A number of witnesses stated the IDF warnings about imminent house destructions were not sufficient. It is clear that there was very widespread destruction of Palestinian property. The United Nations Relief and Works Agency, UNRWA, mounted a considerable operation to deliver food and medical supplies to people who had fled to the Jenin hospital, but they were not allowed to enter the camp. Before the incursion, the head of the Palestinian Red Crescent Society, PRCS, emergency medical service in Jenin, while travelling in a clearly marked ambulance, was killed by a shell fired from an Israeli tank. During the incursion things went from bad to worse for medical staff, as workers and ambulances were fired upon. The final UN report, released on 30 July, concluded that the humanitarian crisis was exacerbated by the fact that, on the first day of the offensive, electricity in both the city and the camp were cut by the IDF. It was not restored for some three weeks. Despite the IDF’s claims, the hospital was directly affected by this. Wounded civilians waited days for treatment and in some cases died during this wait.

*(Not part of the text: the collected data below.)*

(** [optparse] calls itself once for each non-option it steps over;
    [fuel] bounds the depth of these calls, and [None] means that it ran
    out. *)
Fixpoint optparse_fuel (fuel : nat) (options : optparse_t)
  (optstring : string) : option (Z * optparse_t) :=
  let options := optparse_reset options in
  let opt := argv options !! optind options in
  match opt with
  | None => Some ((-1)%Z, options)
  | Some tok =>
      if optparse__is_dashdash opt
      then Some ((-1)%Z, set_optind options (S (optind options)))
      else if negb (optparse__is_shortopt opt)
      then
        if negb (permute options =? 0)%Z
        then
          match fuel with
          | O => None
          | S fuel' =>
              let index := optind options in
              let options := set_optind options (S index) in
              match optparse_fuel fuel' options optstring with
              | None => None
              | Some (r, options) =>
                  let options := optparse__permute options index in
                  Some (r, set_optind options (optind options - 1))
              end
          end
        else Some ((-1)%Z, options)
      else Some (optparse_cluster options optstring tok)
  end.

(** One recursive call per remaining token is enough (lemma
    [optparse_fuel_enough]), so the default is never taken. *)
Definition optparse (options : optparse_t) (optstring : string)
  : Z * optparse_t :=
  match optparse_fuel (length (argv options) - optind options)
          options optstring with
  | Some r => r
  | None => ((-1)%Z, options)
  end.

Definition optparse__long_fallback (options : optparse_t)
  (longopts : list optparse_long_t) (longindex : option Z)
  : Z * optparse_t * option Z :=
  let optstring := optparse__from_long longopts in
  let '(result, options) := optparse options optstring in
  let longindex :=
    match longindex with
    | None => None
    | Some _ =>
        Some (if negb (result =? -1)%Z
              then fallback_search longopts 0 (optopt options) (-1)%Z
              else (-1)%Z)
    end in
  (result, options, longindex).

(** The body of the table scan of [optparse_long] for the entry [e], of
    index [i], whose name matches; [opt] is the token after its two
    dashes.  [name] is not NULL there, as it matched. *)
Definition optparse_long_entry (e : optparse_long_t) (i : nat)
  (options : optparse_t) (opt : string) (longindex : option Z)
  : Z * optparse_t * option Z :=
  let name := longname e in
  let longindex :=
    match longindex with
    | None => None
    | Some _ => Some (Z.of_nat i)
    end in
  let options := set_optopt options (shortname e) in
  let arg := optparse__longopts_arg opt in
  match argtype e, arg with
  | OPTPARSE_NONE, Some _ =>
      (optparse__error options OPTPARSE_MSG_TOOMANY
         (default EmptyString name), longindex)
  | _, Some _ => (optopt options, set_optarg options arg, longindex)
  | OPTPARSE_REQUIRED, None =>
      let options := set_optarg options (argv options !! optind options) in
      match optarg options with
      | None =>
          (optparse__error options OPTPARSE_MSG_MISSING
             (default EmptyString name), longindex)
      | Some _ =>
          (optopt options, set_optind options (S (optind options)), longindex)
      end
  | _, None => (optopt options, options, longindex)
  end.

(** The table scan of [optparse_long], entered with entry [i] at the head
    of [longopts]. *)
Fixpoint optparse_long_scan (longopts : list optparse_long_t) (i : nat)
  (options : optparse_t) (opt : string) (longindex : option Z)
  : Z * optparse_t * option Z :=
  match longopts with
  | [] => (optparse__error options OPTPARSE_MSG_INVALID opt, longindex)
  | e :: rest =>
      if optparse_longopts_end e
      then (optparse__error options OPTPARSE_MSG_INVALID opt, longindex)
      else if negb (optparse__longopts_match (longname e) opt)
      then optparse_long_scan rest (S i) options opt longindex
      else optparse_long_entry e i options opt longindex
  end.

Fixpoint optparse_long_fuel (fuel : nat) (options : optparse_t)
  (longopts : list optparse_long_t) (longindex : option Z)
  : option (Z * optparse_t * option Z) :=
  let opt := argv options !! optind options in
  match opt with
  | None => Some ((-1)%Z, options, longindex)
  | Some tok =>
      if optparse__is_dashdash opt
      then Some ((-1)%Z, set_optind options (S (optind options)), longindex)
      else if optparse__is_shortopt opt
      then Some (optparse__long_fallback options longopts longindex)
      else if negb (optparse__is_longopt opt)
      then
        if negb (permute options =? 0)%Z
        then
          match fuel with
          | O => None
          | S fuel' =>
              let index := optind options in
              let options := set_optind options (S index) in
              match optparse_long_fuel fuel' options longopts longindex with
              | None => None
              | Some (r, options, longindex) =>
                  let options := optparse__permute options index in
                  Some (r, set_optind options (optind options - 1), longindex)
              end
          end
        else Some ((-1)%Z, options, longindex)
      else
        let options := optparse_reset options in
        let opt := str_drop 2 tok in
        let options := set_optind options (S (optind options)) in
        Some (optparse_long_scan longopts 0 options opt longindex)
  end.

Definition optparse_long (options : optparse_t)
  (longopts : list optparse_long_t) (longindex : option Z)
  : Z * optparse_t * option Z :=
  match optparse_long_fuel (length (argv options) - optind options)
          options longopts longindex with
  | Some r => r
  | None => ((-1)%Z, options, longindex)
  end.

(** What [optparse] does at a token it does not step over: its body
    without the recursive branch. *)
Definition optparse_here (optstring : string) (o : optparse_t)
  : Z * optparse_t :=
  let o1 := optparse_reset o in
  match argv o !! optind o with
  | None => ((-1)%Z, o1)
  | Some tok =>
      if optparse__is_dashdash (Some tok)
      then ((-1)%Z, set_optind o1 (S (optind o)))
      else if negb (optparse__is_shortopt (Some tok))
      then ((-1)%Z, o1)
      else optparse_cluster o1 optstring tok
  end.

(** The same for [optparse_long]. *)
Definition optparse_long_here (longopts : list optparse_long_t)
  (longindex : option Z) (o : optparse_t) : Z * optparse_t * option Z :=
  match argv o !! optind o with
  | None => ((-1)%Z, o, longindex)
  | Some tok =>
      if optparse__is_dashdash (Some tok)
      then ((-1)%Z, set_optind o (S (optind o)), longindex)
      else if optparse__is_shortopt (Some tok)
      then optparse__long_fallback o longopts longindex
      else if negb (optparse__is_longopt (Some tok))
      then ((-1)%Z, o, longindex)
      else
        optparse_long_scan longopts 0
          (set_optind (optparse_reset o) (S (optind o)))
          (str_drop 2 tok) longindex
  end.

This kind of response holds no real solution. Armed attacks that aim to curb unseen terrorists result in the loss of innocent lives and the potential destruction of the matrices that knit societies together. Coupled with this unjust situation, the Palestinian authority is now charged with rebuilding the shattered Palestinian economy, with significantly less help than that provided to Israel. Israel already receives about $3 billion in US assistance annually. On 4 September, President Bush requested another $200 million for Israel. Fifty million dollars was requested for Palestine, for humanitarian refugee and reconstruction assistance, but none of that is permitted to go to the Palestinian authority. Israel receives about 80 per cent of the total US and Near East aid budget. In addition, there are various indirect ways in which aid is given, in the form of defence weaponry and vehicles. The IDF routinely uses tanks, Apache helicopter gunships and F16 fighter jets against a population that has no military whatsoever and none of the protective institutions of a modern state.

It is up to all of us to try to see both sides of this conflict and to apply pressure where we can to try to redress the repressive policies of the Israeli government and its military and to oppose the extremists of the Palestinian side who engage in terrorism. Security can only be achieved through negotiation. Israel must be allowed to exist within secure borders and an independent Palestinian state must be established. Terrorism, whether by individuals or states, must be opposed in a consistent manner by all those who support democratic humane values. In the battle for hearts and minds, there is no room for ambiguity when it comes to respect for human rights. If the world is to truly advance, all UN resolutions, including resolution 242, calling for the withdrawal from the occupied territories, passed on 22 November 1967—almost 35 years ago—must be implemented in order for all citizens to believe that they have a stake in the peaceful resolution of international conflict. Anything less risks alienating further the dispossessed and playing into the hands of fundamentalists, whether Islamic, Jewish or Christian, who in the modern world threaten the security of us all.